The worry that the NHL was in serious trouble. The cancellation of an entire season.
Uncertainty as to what a new Collective Bargaining Agreement would bring – or if the rosters in 2005-2006 would be anything resembling the pre-lockout rosters, if the entire 2004-2005 season was indeed canceled and an agreement wasn’t reached.
We don’t want to go back.
But if there’s anything we’ve learned over the past few years, it’s that the CBA reached in 04-05 didn’t solve much. Most notably, front-loaded contracts circumvent the cap, allowing teams to pay players more per year than is being counted against the cap – sometimes much more. While their season to season payroll should be approximately around their season to season cap hit, the ability to front-load their contracts allows their payroll to drastically exceed the cap. NHLPA in-fighting is as bad as ever, with the bizarre dismissal of Paul Kelly ushering in more combative and hard-line leadership to the NHLPA.
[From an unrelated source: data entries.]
(* ===== verification/TerminalGate.v ===== *)
(** * Interleaved executions of the operation gate

    Models the threads that share one [TerminalDrainGate] of
    crates/xlfn-kernel/src/drain_gate.rs through the [OperationGate] of
    operation_gate.rs.  A thread is a program counter inside one of the calls
    [enter], [OperationGuard::drop], [begin_close] and
    [close_and_wait_begin().wait()]; a step runs one atomic access (a counter
    read-modify-write, a lock, an unlock, a park or a notification), in any
    interleaving.  The theorems are about every reachable configuration:
    quiescence after a close, the absence of lost wakeups, termination of the
    drain, and that no thread touches the gate after a waiter has returned. *)

From S2P Require Import Prelude SealableCounter.
Import SealableCounter.Counter.

(** ** Programs *)
Module OperationGate.

Inductive pc : Type :=
| Idle                          (* no capability on the gate *)
| Permit                        (* holds an [OperationGuard] *)
| RelSlow                       (* the fast release was refused *)
| RelLocked                     (* holds [idle.lock], still owns its count *)
| RelOutcome (o : ReleaseOutcome)  (* count released, lock held *)
| RelUnlock                     (* about to drop the lock *)
| Closing                       (* holds a [TerminationWaitGuard] *)
| WaitLock                      (* about to lock [idle.lock] *)
| WaitObserve                   (* lock held, about to register and observe *)
| WaitDecide (active : Z)       (* lock held, observed [active] *)
| WaitParked                    (* parked on the condition variable *)
| WaitWoken                     (* notified, about to take the lock back *)
| WaitUnlock                    (* observed zero, about to drop the lock *)
| Drained.                      (* holds [OperationsDrained] *)

#[export] Instance pc_eq_dec : EqDecision pc.
Proof. solve_decision. Defined.

(** What a thread may do next.  [Run] continues the code it is in (for a
    permit holder, drops the guard); the others start a call or wake a parked
    thread spuriously. *)
Inductive action : Type := Run | Enter | BeginClose | CloseAndWait | Spurious.

Record shared : Type := Shared { ctr : SealableCounter; lock : option nat }.

Record config : Type := Config { mem : shared; threads : list pc }.

Definition initial (n : nat) : config :=
  Config (Shared new_open None) (replicate n Idle).

Section Steps.
Context (pw : pointer_width).

(** The result of one step of thread [t]: its next program counter, the shared
    memory, and whether it notified the condition variable.  [Done None] is a
    step that cannot be taken now. *)
Definition effect : Type := outcome (option (pc * shared * bool)).

Definition continue (p : pc) (m : shared) : effect := Done (Some (p, m, false)).

(** [OperationGate::enter], down to [SealableCounter::try_acquire]. *)
Definition enter (m : shared) : effect :=
  let* (r, c) := try_acquire pw (ctr m) in
  continue (match r with Ok _ => Permit | Err _ => Idle end) (Shared c (lock m)).

(** [OperationGate::begin_close], down to [SealableCounter::seal]. *)
Definition begin_close (next : pc) (m : shared) : effect :=
  continue next (Shared (seal pw (ctr m)) (lock m)).

Definition take_lock (t : nat) (next : pc) (m : shared) : effect :=
  match lock m with
  | None => continue next (Shared (ctr m) (Some t))
  | Some _ => Done None
  end.

Definition drop_lock (next : pc) (m : shared) : effect :=
  continue next (Shared (ctr m) None).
Fans are rightfully worried – perhaps not consciously so at this juncture – about the CBA coming up for renegotiation. It currently extends through the 2011-2012 season, and the NHLPA declining to revisit it (as was their option) before its expiration means nothing, in the end. Fans are also rightfully worried that it’s going to turn into another dogfight between Gary Bettman and the player’s union.
Particularly when it’s our opinion – that is, the opinion of the writers of an upcoming series of Crash the Crease features on the intricacies and problems of the current CBA (myself and Matt Wilkerson) – that the league needs to negotiate closing loopholes in the CBA in order to make sure that the spirit of the 2004-2005 deal is actually upheld. We also propose to explore how the current contract and free agency climate in the NHL – the prevalence of long-term deals, big-money signings, and acquiring veterans on the cheap – could impact the CBA negotiations.
Over the next month, we’ll be writing a series of features exploring these themes: the problems with the current CBA, what the NHL and NHLPA need to do to improve the next version of the agreement and how current problems may affect CBA negotiations, and how worrying trends in contracts and free agency reduce the competitiveness of the league.
Our first piece – one exploring the problems with front-loaded contracts and how a revised CBA could address the issue – will be posted this weekend by my partner in this endeavor, Matt Wilkerson, Crash the Crease’s Anaheim Ducks blogger.